By the time the bodies had been counted at the Bondi Beach massacre, the familiar machinery of moral confusion had already started turning. As with every atrocity of the kind this century – and there have been too many to count since 9/11 – the language is the first sign that something has gone horribly wrong with our response to evil.
Through the media that speak on their behalf, institutions reach for a tried-and-tested lexicon of calculated evasion. These are words and phrases designed to create the appearance of a sober and humane response.
In reality, they are empty of meaning. They function as an anaesthetic, numbing public outrage and buying just enough time for things to restabilise without having to say anything of substance.
Here are eight examples you’ve heard dozens of times before – by no means exhaustive – that should have been retired years ago but persist out of habit, even as fewer people pretend to believe them.
1. “This has nothing to do with Islam”
Translation: Ignore everything you just saw and heard.

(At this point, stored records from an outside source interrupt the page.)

Lemma ok_connect_to_peer h pt s0 : ok (connect_to_peer h pt) s0.
Proof.
  unfold connect_to_peer.
  apply ok_bind; [apply ok_query|]. intros [] s1; [apply ok_ret|].
  apply ok_bind; [apply ok_query|]. intros [] s2; [apply ok_ret|].
  apply ok_bind; [apply ok_book_add|]. intros _ s3.
  eapply psafe_bind; [apply _|apply ok_connect_to|]. intros r s4 _ _ Hr. by apply ok_register.
Qed.

Lemma ok_dial_loop k s0 : ok (dial_loop k) s0.
Proof.
  revert s0. induction k as [|k IH]; intros s0; cbn [dial_loop]; [apply ok_ret|].
  apply ok_bind; [apply ok_query|]. intros count s1. case_match; [apply ok_ret|].
  apply ok_bind; [apply ok_on_book; intros; apply Ab.at_select|]. intros [a|] s2; [|apply ok_ret].
  apply ok_bind; [apply ok_query|]. intros [] s3; apply ok_dial; intros r s4 Hr.
  - walk.
  - apply ok_bind; [by apply ok_register|]. intros. walk.
Qed.
#[local] Hint Resolve ok_dial_loop : node.

(** ** Dialling within a window of time *)

Section window.
Variable lim : Z.

(** The addresses of [l] were dialled, and may not be again before [lim]. *)
Definition dialled (l : list PeerAddress) n : Prop :=
  lim <= steady_ n + BASE_BACKOFF ∧ Forall (λ a, Ab.spent lim a (address_book_ n)) l.

Lemma dialled_later l n n' : later n n' → dialled l n → dialled l n'.
Proof.
  intros (_ & (Ht & _ & Hs) & _) [Hl Hf]. split; [lia|]. eapply Forall_impl; [exact Hf|]. intros a. by apply Hs.
Qed.

Lemma expired_later n n' : later n n' → lim <= steady_ n → lim <= steady_ n'.
Proof. intros (_ & (Ht & _) & _) Hl. lia. Qed.

Lemma dialled_bound l n : ninv n → NoDup l → dialled l n → (length l <= MAX_ENTRIES)%nat.
Proof.
  intros Hn Hnd [_ Hf]. destruct (ni_book n Hn) as (_ & Hlen & _).
  pose proof (Ab.spent_count lim l _ Hnd Hf). lia.
Qed.

Lemma bind_dialled {A} l (p : prog Node A) Q s0 :
  dialled l s0 → safe p Q s0 → safe p (λ a n, Q a n ∧ dialled l n) s0.
Proof. intros Hl. by apply psafe_frame; [intros n n'; apply dialled_later|]. Qed.

(** A selection before [lim] is of an address not dialled yet. *)
Lemma select_window l s0 :
  dialled l s0 →
  safe (on_book Ab.select_candidate) (λ r n,
    ∀ a, r = Some a → lim <= steady_ n ∨ (dialled (a :: l) n ∧ a ∉ l)) s0.
Proof.
  intros Hl. unfold on_book. apply psafe_atomic. intros n Hr Hn.
  pose proof (dialled_later _ _ _ Hr Hl) as Hl'. pose proof (ni_book n Hn) as Hb.
  pose proof (Ab.at_select (steady_ n) (address_book_ n)) as Hstep.
  pose proof (Ab.select_spends (steady_ n) lim) as Hsel.
  destruct (Ab.select_candidate (steady_ n) (address_book_ n)) as [r b] eqn:E. cbn [fst snd] in *.
  assert (later n (set_book b n)) as Hlt.
  { apply later_same; [done|done|]. split_and!; [done|done|]. intros lim' a Hu. by eapply Ab.step_at_spent. }
  split_and!; [|done|].
  - eapply ninv_set_book, Ab.book_step_inv; [done|by eapply Ab.step_at_step|done].
  - intros ? s' [= <-] Hr' _ a ->.
    destruct (Z.le_gt_cases lim (steady_ n)) as [?|Hlim]; [left; by eapply expired_later, expired_later|].
    destruct (Hsel a _ _ Hb Hlim E) as [Hno Hyes]. right. destruct Hl' as [Ht Hf]. split.
    + eapply dialled_later; [exact Hr'|]. split; [done|]. constructor; [done|].
      eapply Forall_impl; [exact Hf|]. intros x. by eapply Ab.step_at_spent.
    + intros Hin. rewrite Forall_forall in Hf. by apply Hno, Hf.
Qed.

Lemma dial_window k l s0 :
  NoDup l → dialled l s0 → (MAX_ENTRIES < length l + k)%nat →
  safe (dial_loop k) (λ ended n, ended = true ∨ lim <= steady_ n) s0.
Proof.
  revert l s0. induction k as [|k IH]; intros l s0 Hnd Hl Hk; cbn [dial_loop].
  { apply psafe_ret. intros s Hr Hs. pose proof (dialled_bound l s Hs Hnd (dialled_later _ _ _ Hr Hl)). lia. }
  eapply psafe_bind; [apply _|apply (psafe_keep _ _ _ (dialled l)); [apply dialled_later|done|apply ok_query]|].
  intros count s1 _ _ Hl1. case_match; [apply psafe_ret; by left|].
  eapply psafe_bind; [apply _|by apply (select_window l)|].
  intros [a|] s2 _ _ Hsel; [|apply psafe_ret; by left]. destruct (Hsel a eq_refl) as [Hexp|[Hl2 Hnew]].
  { eapply psafe_weaken; [|intros ended n Hn; right; exact Hn].
    apply (psafe_keep _ _ _ (λ n, lim <= steady_ n)); [apply expired_later|done|].
    apply ok_bind; [apply ok_query|]. intros [] s3; apply ok_dial; intros r s4 Hr.
    - apply ok_bind; [case_match; walk|]. intros. apply ok_dial_loop.
    - apply ok_bind; [by apply ok_register|]. intros. apply ok_bind; [case_match; walk|]. intros. apply ok_dial_loop. }
  assert (∀ s, dialled (a :: l) s → safe (dial_loop k) (λ ended n, ended = true ∨ lim <= steady_ n) s) as Hnext.
  { intros s Hs. apply (IH (a :: l)); [by constructor|done|simpl; lia]. }
  eapply psafe_bind; [apply _|by apply (bind_dialled (a :: l)), ok_query|]. intros [] s3 _ _ [_ Hl3].
  - eapply psafe_bind; [apply _|by apply (bind_dialled (a :: l)), ok_connect_to|]. intros r s4 _ _ [_ Hl4].
    eapply psafe_bind; [apply _|apply (bind_dialled (a :: l)); [done|case_match; walk]|]. intros _ s5 _ _ [_ Hl5].
    by apply Hnext.
  - eapply psafe_bind; [apply _|by apply (bind_dialled (a :: l)), ok_connect_to|]. intros r s4 _ _ [Hr Hl4].
    eapply psafe_bind; [apply _|by apply (bind_dialled (a :: l)), ok_register|]. intros c s5 _ _ [_ Hl5].
    eapply psafe_bind; [apply _|apply (bind_dialled (a :: l)); [done|case_match; walk]|]. intros _ s6 _ _ [_ Hl6].
    by apply Hnext.
Qed.
End window.

Lemma ok_ping_turn g s0 : ok (ping_turn g) s0.
Proof.
  unfold ping_turn. apply ok_bind.
  { apply ok_section. intros n Hn. pose proof (ping_scan_safe (peers_ n) n Hn).
    by destruct (ping_scan _ n). }
  intros l s1. apply ok_bind; [walk|]. intros _ s2. do 2 (apply ok_bind; [apply ok_query|]; intros).
  apply ok_bind.
  { case_match; [|apply ok_ret]. apply ok_bind; [apply ok_request_sync|]. intros _ s4. apply ok_modify.
    intros n Hn. split; [by apply ninv_set_sync|auto using later_same, book_later_same]. }
  intros. walk.
Qed.

Lemma ok_stop s0 : ok stop s0.
Proof.
  unfold stop. do 2 (apply ok_bind; [apply ok_modify; intros n Hn; split;
    [by apply ninv_set_flags|auto using later_same, book_later_same]|]; intros).
  apply ok_modify. intros n Hn.
  destruct (close_all_safe (peers_ n) (set_flags (listening_ n) (running_ n) true n)) as (Hi & Hl & _).
  { by apply ninv_set_flags. }
  split; [by apply ninv_no_peers|]. etransitivity; [|etransitivity; [exact Hl|auto using later_same, book_later_same]].
  auto using later_same, book_later_same.
Qed.

(** ** Schedules *)

(** What other threads and callers may run. A mined block is one of [U]. *)
Inductive thread : prog Node unit → Prop :=
| t_accept turns : thread (accept_loop turns)
| t_peer turns p : thread (peer_loop turns p)
| t_cleaner turns : thread (cleaner_loop turns)
| t_ping turns : thread (ping_loop turns)
| t_connect turns dials : thread (connect_loop turns dials)
| t_dial h pt : thread (connect_to_peer h pt;; mret tt)
| t_block b : Fork.known U b → thread (submit_block b)
| t_tx tx : thread (submit_transaction tx)
| t_remember h pt : thread (remember_peer h pt)
| t_start bound : thread (start bound;; mret tt)
| t_stop : thread stop.

(** The clocks: the steady one never goes back. *)
Inductive tick : Node → Node → Prop :=
| tick_clocks n t c : steady_ n <= t → tick n (set_clocks t c n).

Lemma ok_start bound s0 : ok (start bound) s0.
Proof.
  unfold start. case_match; [apply ok_ret|].
  apply ok_bind; [|intros; apply ok_ret]. apply ok_modify. intros n Hn.
  split; [by apply ninv_set_flags|auto using later_same, book_later_same].
Qed.

Lemma thread_ok p s0 : thread p → ok p s0.
Proof.
  intros Ht. destruct Ht as [k|k p|k|k|k d|h pt|b Hb|tx|h pt|bound|].
  - revert s0. induction k; intros s0; cbn [accept_loop]; walk.
  - apply ok_peer_loop.
  - revert s0. induction k as [|k IH]; intros s0; cbn [cleaner_loop]; [apply ok_ret|].
    apply ok_bind; [apply ok_query|]. intros [] s1; [|apply ok_ret]. cbn [negb].
    apply ok_bind; [apply ok_modify, sweep_safe|]. intros. unfold wait_or_stop. walk.
  - unfold ping_loop. apply ok_bind; [apply ok_query|]. intros g s1. revert s1 g.
    induction k as [|k IH]; intros s1 g; cbn [ping_turns]; [apply ok_ret|].
    apply ok_bind; [apply ok_query|]. intros [] s2; [|apply ok_ret]. cbn [negb].
    apply ok_bind; [apply ok_ping_turn|]. intros. unfold wait_or_stop. walk.
  - revert s0. induction k as [|k IH]; intros s0; cbn [connect_loop]; unfold wait_or_stop; walk.
  - apply ok_bind; [apply ok_connect_to_peer|intros; apply ok_ret].
  - unfold submit_block. walk.
  - unfold submit_transaction. walk.
  - unfold remember_peer. walk.
  - apply ok_bind; [apply ok_start|intros; apply ok_ret].
  - apply ok_stop.
Qed.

It doesn’t matter that the perpetrator has done everything short of handing out annotated copies of the Quran to justify his actions. It’s irrelevant that he shouted “Allahu Akbar” while stabbing people, or that he livestreamed a statement pledging allegiance to ISIS in the aftermath. Ignore that his social media is a catalogue of jihadist justifications for violence. He may even be called Jihad, but that’s a reference to “spiritual struggle” – just so we’re clear.
Remember: this has nothing to do with Islam.
The brazenness of the lie is obvious – any fool can see it. But worse is the demand that you participate in it. The authorities are effectively asking that you ignore reality and absorb the institutional message that none of this was religiously motivated.
It’s gaslighting on an industrial scale. As the line often attributed to Solzhenitsyn puts it:
“We know that they are lying, they know that they are lying, they even know that we know they are lying. We also know that they know we know they are lying, but they are still lying.”
Many of the other phrases on this list are downstream of this one or its variations that talk about a “poisoned offshoot” or a “grotesque distortion” of Islam – supporting characters in a fiction we’ve heard too many times before.
2. Concerns about “Islamophobia / far-right rhetoric / divisive language”
Translation: The problem is you.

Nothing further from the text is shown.